Instructions to follow:
Give back all of the data unchanged. Keep every word as it is.

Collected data
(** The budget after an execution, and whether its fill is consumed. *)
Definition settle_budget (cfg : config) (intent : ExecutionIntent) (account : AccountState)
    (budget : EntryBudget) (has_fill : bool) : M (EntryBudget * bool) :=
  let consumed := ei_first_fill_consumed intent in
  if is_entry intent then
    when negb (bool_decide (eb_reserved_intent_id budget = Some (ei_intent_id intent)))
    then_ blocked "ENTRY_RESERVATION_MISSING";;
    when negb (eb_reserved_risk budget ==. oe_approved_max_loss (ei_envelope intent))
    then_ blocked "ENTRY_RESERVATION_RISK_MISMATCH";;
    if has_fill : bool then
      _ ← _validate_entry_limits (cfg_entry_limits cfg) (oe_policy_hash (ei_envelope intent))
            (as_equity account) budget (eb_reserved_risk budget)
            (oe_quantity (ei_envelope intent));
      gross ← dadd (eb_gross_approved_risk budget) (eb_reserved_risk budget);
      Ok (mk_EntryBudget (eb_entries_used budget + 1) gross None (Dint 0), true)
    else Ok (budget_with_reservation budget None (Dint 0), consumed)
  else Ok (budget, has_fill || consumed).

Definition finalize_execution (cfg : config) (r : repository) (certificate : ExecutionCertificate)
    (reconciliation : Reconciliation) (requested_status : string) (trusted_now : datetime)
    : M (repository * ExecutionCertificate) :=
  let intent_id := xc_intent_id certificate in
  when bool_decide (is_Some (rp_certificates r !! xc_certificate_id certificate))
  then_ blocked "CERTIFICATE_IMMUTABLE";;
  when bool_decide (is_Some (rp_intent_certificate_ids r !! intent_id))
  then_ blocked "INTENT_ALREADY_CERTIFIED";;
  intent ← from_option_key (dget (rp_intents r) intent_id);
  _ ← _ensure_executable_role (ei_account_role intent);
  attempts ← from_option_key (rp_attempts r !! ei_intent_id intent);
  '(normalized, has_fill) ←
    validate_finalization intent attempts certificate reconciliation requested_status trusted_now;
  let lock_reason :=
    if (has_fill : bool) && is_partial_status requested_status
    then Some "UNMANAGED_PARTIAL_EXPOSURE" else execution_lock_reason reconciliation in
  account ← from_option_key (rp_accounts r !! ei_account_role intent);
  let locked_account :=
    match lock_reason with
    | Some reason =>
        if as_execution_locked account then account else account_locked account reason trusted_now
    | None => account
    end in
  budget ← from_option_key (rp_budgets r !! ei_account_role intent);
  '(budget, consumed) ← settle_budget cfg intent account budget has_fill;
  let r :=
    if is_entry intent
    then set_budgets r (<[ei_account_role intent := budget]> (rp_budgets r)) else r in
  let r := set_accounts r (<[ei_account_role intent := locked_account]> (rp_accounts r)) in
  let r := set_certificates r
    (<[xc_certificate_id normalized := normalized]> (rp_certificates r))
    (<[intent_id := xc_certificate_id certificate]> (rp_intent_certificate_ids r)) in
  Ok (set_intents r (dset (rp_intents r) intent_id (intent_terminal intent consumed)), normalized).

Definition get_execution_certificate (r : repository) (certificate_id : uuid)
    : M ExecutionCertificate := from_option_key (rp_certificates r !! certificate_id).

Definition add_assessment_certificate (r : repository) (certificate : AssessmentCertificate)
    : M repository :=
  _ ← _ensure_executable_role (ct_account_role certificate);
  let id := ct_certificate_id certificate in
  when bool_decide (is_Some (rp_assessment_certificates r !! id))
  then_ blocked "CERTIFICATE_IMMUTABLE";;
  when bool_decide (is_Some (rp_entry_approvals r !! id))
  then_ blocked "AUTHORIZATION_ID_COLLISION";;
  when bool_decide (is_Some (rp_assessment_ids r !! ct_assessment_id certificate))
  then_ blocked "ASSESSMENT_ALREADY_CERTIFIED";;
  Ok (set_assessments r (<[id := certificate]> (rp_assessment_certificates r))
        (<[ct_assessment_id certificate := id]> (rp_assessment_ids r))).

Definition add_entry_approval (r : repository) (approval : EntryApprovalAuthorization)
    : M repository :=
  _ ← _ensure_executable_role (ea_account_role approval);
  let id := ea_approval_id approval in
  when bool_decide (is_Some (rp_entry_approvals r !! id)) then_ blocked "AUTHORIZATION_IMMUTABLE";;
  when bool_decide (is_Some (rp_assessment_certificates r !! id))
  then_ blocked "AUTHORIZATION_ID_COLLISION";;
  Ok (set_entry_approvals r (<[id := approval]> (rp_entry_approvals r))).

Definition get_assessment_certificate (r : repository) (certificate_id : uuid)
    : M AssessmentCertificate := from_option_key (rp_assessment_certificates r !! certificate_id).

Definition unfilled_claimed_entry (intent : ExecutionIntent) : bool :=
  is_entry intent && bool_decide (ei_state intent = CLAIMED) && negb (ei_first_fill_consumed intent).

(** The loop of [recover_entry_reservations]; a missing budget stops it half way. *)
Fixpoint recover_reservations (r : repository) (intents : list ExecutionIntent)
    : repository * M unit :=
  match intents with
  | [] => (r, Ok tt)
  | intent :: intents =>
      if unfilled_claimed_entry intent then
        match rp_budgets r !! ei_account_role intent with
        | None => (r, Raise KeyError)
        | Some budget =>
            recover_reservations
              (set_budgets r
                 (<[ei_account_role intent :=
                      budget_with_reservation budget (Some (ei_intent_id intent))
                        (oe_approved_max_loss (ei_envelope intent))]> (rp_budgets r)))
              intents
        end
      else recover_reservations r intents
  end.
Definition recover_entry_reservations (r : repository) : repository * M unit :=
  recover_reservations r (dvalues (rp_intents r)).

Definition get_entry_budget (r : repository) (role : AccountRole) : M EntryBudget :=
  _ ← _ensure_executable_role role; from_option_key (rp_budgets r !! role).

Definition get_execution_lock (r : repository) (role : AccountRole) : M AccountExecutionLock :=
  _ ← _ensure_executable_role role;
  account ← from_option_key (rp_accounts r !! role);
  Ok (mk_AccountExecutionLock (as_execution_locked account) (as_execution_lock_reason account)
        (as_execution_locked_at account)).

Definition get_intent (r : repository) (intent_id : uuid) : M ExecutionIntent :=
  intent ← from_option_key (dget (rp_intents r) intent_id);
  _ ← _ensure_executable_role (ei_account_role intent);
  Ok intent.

Result of this exercise:
(** The budget after an execution, and whether its fill is consumed. *)
Definition settle_budget (cfg : config) (intent : ExecutionIntent) (account : AccountState)
    (budget : EntryBudget) (has_fill : bool) : M (EntryBudget * bool) :=
  let consumed := ei_first_fill_consumed intent in
  if is_entry intent then
    when negb (bool_decide (eb_reserved_intent_id budget = Some (ei_intent_id intent)))
    then_ blocked "ENTRY_RESERVATION_MISSING";;
    when negb (eb_reserved_risk budget ==. oe_approved_max_loss (ei_envelope intent))
    then_ blocked "ENTRY_RESERVATION_RISK_MISMATCH";;
    if has_fill : bool then
      _ ← _validate_entry_limits (cfg_entry_limits cfg) (oe_policy_hash (ei_envelope intent))
            (as_equity account) budget (eb_reserved_risk budget)
            (oe_quantity (ei_envelope intent));
      gross ← dadd (eb_gross_approved_risk budget) (eb_reserved_risk budget);
      Ok (mk_EntryBudget (eb_entries_used budget + 1) gross None (Dint 0), true)
    else Ok (budget_with_reservation budget None (Dint 0), consumed)
  else Ok (budget, has_fill || consumed).

Definition finalize_execution (cfg : config) (r : repository) (certificate : ExecutionCertificate)
    (reconciliation : Reconciliation) (requested_status : string) (trusted_now : datetime)
    : M (repository * ExecutionCertificate) :=
  let intent_id := xc_intent_id certificate in
  when bool_decide (is_Some (rp_certificates r !! xc_certificate_id certificate))
  then_ blocked "CERTIFICATE_IMMUTABLE";;
  when bool_decide (is_Some (rp_intent_certificate_ids r !! intent_id))
  then_ blocked "INTENT_ALREADY_CERTIFIED";;
  intent ← from_option_key (dget (rp_intents r) intent_id);
  _ ← _ensure_executable_role (ei_account_role intent);
  attempts ← from_option_key (rp_attempts r !! ei_intent_id intent);
  '(normalized, has_fill) ←
    validate_finalization intent attempts certificate reconciliation requested_status trusted_now;
  let lock_reason :=
    if (has_fill : bool) && is_partial_status requested_status
    then Some "UNMANAGED_PARTIAL_EXPOSURE" else execution_lock_reason reconciliation in
  account ← from_option_key (rp_accounts r !! ei_account_role intent);
  let locked_account :=
    match lock_reason with
    | Some reason =>
        if as_execution_locked account then account else account_locked account reason trusted_now
    | None => account
    end in
  budget ← from_option_key (rp_budgets r !! ei_account_role intent);
  '(budget, consumed) ← settle_budget cfg intent account budget has_fill;
  let r :=
    if is_entry intent
    then set_budgets r (<[ei_account_role intent := budget]> (rp_budgets r)) else r in
  let r := set_accounts r (<[ei_account_role intent := locked_account]> (rp_accounts r)) in
  let r := set_certificates r
    (<[xc_certificate_id normalized := normalized]> (rp_certificates r))
    (<[intent_id := xc_certificate_id certificate]> (rp_intent_certificate_ids r)) in
  Ok (set_intents r (dset (rp_intents r) intent_id (intent_terminal intent consumed)), normalized).

Definition get_execution_certificate (r : repository) (certificate_id : uuid)
    : M ExecutionCertificate := from_option_key (rp_certificates r !! certificate_id).

Definition add_assessment_certificate (r : repository) (certificate : AssessmentCertificate)
    : M repository :=
  _ ← _ensure_executable_role (ct_account_role certificate);
  let id := ct_certificate_id certificate in
  when bool_decide (is_Some (rp_assessment_certificates r !! id))
  then_ blocked "CERTIFICATE_IMMUTABLE";;
  when bool_decide (is_Some (rp_entry_approvals r !! id))
  then_ blocked "AUTHORIZATION_ID_COLLISION";;
  when bool_decide (is_Some (rp_assessment_ids r !! ct_assessment_id certificate))
  then_ blocked "ASSESSMENT_ALREADY_CERTIFIED";;
  Ok (set_assessments r (<[id := certificate]> (rp_assessment_certificates r))
        (<[ct_assessment_id certificate := id]> (rp_assessment_ids r))).

Definition add_entry_approval (r : repository) (approval : EntryApprovalAuthorization)
    : M repository :=
  _ ← _ensure_executable_role (ea_account_role approval);
  let id := ea_approval_id approval in
  when bool_decide (is_Some (rp_entry_approvals r !! id)) then_ blocked "AUTHORIZATION_IMMUTABLE";;
  when bool_decide (is_Some (rp_assessment_certificates r !! id))
  then_ blocked "AUTHORIZATION_ID_COLLISION";;
  Ok (set_entry_approvals r (<[id := approval]> (rp_entry_approvals r))).

Definition get_assessment_certificate (r : repository) (certificate_id : uuid)
    : M AssessmentCertificate := from_option_key (rp_assessment_certificates r !! certificate_id).

Definition unfilled_claimed_entry (intent : ExecutionIntent) : bool :=
  is_entry intent && bool_decide (ei_state intent = CLAIMED) && negb (ei_first_fill_consumed intent).

(** The loop of [recover_entry_reservations]; a missing budget stops it half way. *)
Fixpoint recover_reservations (r : repository) (intents : list ExecutionIntent)
    : repository * M unit :=
  match intents with
  | [] => (r, Ok tt)
  | intent :: intents =>
      if unfilled_claimed_entry intent then
        match rp_budgets r !! ei_account_role intent with
        | None => (r, Raise KeyError)
        | Some budget =>
            recover_reservations
              (set_budgets r
                 (<[ei_account_role intent :=
                      budget_with_reservation budget (Some (ei_intent_id intent))
                        (oe_approved_max_loss (ei_envelope intent))]> (rp_budgets r)))
              intents
        end
      else recover_reservations r intents
  end.
Definition recover_entry_reservations (r : repository) : repository * M unit :=
  recover_reservations r (dvalues (rp_intents r)).

Definition get_entry_budget (r : repository) (role : AccountRole) : M EntryBudget :=
  _ ← _ensure_executable_role role; from_option_key (rp_budgets r !! role).

Definition get_execution_lock (r : repository) (role : AccountRole) : M AccountExecutionLock :=
  _ ← _ensure_executable_role role;
  account ← from_option_key (rp_accounts r !! role);
  Ok (mk_AccountExecutionLock (as_execution_locked account) (as_execution_lock_reason account)
        (as_execution_locked_at account)).

Definition get_intent (r : repository) (intent_id : uuid) : M ExecutionIntent :=
  intent ← from_option_key (dget (rp_intents r) intent_id);
  _ ← _ensure_executable_role (ei_account_role intent);
  Ok intent.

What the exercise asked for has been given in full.